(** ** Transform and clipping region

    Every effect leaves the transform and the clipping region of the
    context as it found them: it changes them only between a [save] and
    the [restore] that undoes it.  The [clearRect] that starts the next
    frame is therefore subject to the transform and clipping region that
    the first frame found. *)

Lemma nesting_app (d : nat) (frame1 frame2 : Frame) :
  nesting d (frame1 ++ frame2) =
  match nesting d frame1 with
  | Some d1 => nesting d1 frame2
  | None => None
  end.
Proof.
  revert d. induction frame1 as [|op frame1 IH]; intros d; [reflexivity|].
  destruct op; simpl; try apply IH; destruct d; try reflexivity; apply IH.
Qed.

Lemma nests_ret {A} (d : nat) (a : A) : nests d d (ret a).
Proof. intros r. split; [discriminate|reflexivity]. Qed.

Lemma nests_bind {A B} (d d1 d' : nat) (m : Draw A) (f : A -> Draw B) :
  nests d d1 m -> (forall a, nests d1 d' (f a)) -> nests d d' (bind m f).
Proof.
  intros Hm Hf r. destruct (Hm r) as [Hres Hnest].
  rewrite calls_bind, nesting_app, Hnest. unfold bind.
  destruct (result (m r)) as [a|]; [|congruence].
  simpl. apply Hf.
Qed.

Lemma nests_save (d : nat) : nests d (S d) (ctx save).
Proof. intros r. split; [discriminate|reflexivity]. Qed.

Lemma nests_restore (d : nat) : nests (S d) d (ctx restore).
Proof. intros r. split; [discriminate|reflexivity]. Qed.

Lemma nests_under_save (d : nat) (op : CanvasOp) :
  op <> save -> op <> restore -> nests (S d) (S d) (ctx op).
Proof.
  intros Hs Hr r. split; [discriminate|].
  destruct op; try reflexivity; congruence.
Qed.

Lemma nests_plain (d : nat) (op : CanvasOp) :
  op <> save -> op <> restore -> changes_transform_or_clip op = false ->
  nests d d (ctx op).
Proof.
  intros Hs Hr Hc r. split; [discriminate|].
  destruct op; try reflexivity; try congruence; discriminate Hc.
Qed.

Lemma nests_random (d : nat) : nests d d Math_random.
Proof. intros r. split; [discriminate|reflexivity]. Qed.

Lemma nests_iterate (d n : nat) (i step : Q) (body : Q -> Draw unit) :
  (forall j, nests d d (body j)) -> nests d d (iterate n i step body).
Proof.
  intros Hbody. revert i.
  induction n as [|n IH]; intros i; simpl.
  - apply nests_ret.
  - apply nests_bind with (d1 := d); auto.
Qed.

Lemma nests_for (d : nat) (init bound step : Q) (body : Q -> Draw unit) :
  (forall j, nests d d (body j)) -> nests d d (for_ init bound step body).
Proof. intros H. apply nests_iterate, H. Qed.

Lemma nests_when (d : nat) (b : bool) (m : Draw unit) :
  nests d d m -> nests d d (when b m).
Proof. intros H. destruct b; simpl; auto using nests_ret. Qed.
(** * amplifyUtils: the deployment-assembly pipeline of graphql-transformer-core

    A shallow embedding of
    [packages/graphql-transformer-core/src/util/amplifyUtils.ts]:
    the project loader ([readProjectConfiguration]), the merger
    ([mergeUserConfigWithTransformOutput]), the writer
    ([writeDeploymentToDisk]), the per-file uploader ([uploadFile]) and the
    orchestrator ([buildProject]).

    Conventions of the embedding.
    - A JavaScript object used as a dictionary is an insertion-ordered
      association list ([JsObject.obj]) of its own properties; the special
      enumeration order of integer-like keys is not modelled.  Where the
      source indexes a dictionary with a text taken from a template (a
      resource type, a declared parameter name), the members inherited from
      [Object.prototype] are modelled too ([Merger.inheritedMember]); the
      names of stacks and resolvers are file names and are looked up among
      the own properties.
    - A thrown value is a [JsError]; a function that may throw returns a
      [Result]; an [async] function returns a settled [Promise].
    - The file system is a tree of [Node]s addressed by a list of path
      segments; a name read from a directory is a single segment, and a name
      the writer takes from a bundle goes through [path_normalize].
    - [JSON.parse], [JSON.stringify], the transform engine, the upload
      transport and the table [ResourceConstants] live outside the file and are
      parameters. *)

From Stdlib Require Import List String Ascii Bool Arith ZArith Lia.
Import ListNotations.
◆ ◆ ◆
* What you are asked to do *
Everything from the first line above up to and including the line that contains "Lemma nests_restore (d" should be printed exactly; please print only that.

* Written response *
(** ** Transform and clipping region

    Every effect leaves the transform and the clipping region of the
    context as it found them: it changes them only between a [save] and
    the [restore] that undoes it.  The [clearRect] that starts the next
    frame is therefore subject to the transform and clipping region that
    the first frame found. *)

Lemma nesting_app (d : nat) (frame1 frame2 : Frame) :
  nesting d (frame1 ++ frame2) =
  match nesting d frame1 with
  | Some d1 => nesting d1 frame2
  | None => None
  end.
Proof.
  revert d. induction frame1 as [|op frame1 IH]; intros d; [reflexivity|].
  destruct op; simpl; try apply IH; destruct d; try reflexivity; apply IH.
Qed.

Lemma nests_ret {A} (d : nat) (a : A) : nests d d (ret a).
Proof. intros r. split; [discriminate|reflexivity]. Qed.

Lemma nests_bind {A B} (d d1 d' : nat) (m : Draw A) (f : A -> Draw B) :
  nests d d1 m -> (forall a, nests d1 d' (f a)) -> nests d d' (bind m f).
Proof.
  intros Hm Hf r. destruct (Hm r) as [Hres Hnest].
  rewrite calls_bind, nesting_app, Hnest. unfold bind.
  destruct (result (m r)) as [a|]; [|congruence].
  simpl. apply Hf.
Qed.

Lemma nests_save (d : nat) : nests d (S d) (ctx save).
Proof. intros r. split; [discriminate|reflexivity]. Qed.

Lemma nests_restore (d : nat) : nests (S d) d (ctx restore).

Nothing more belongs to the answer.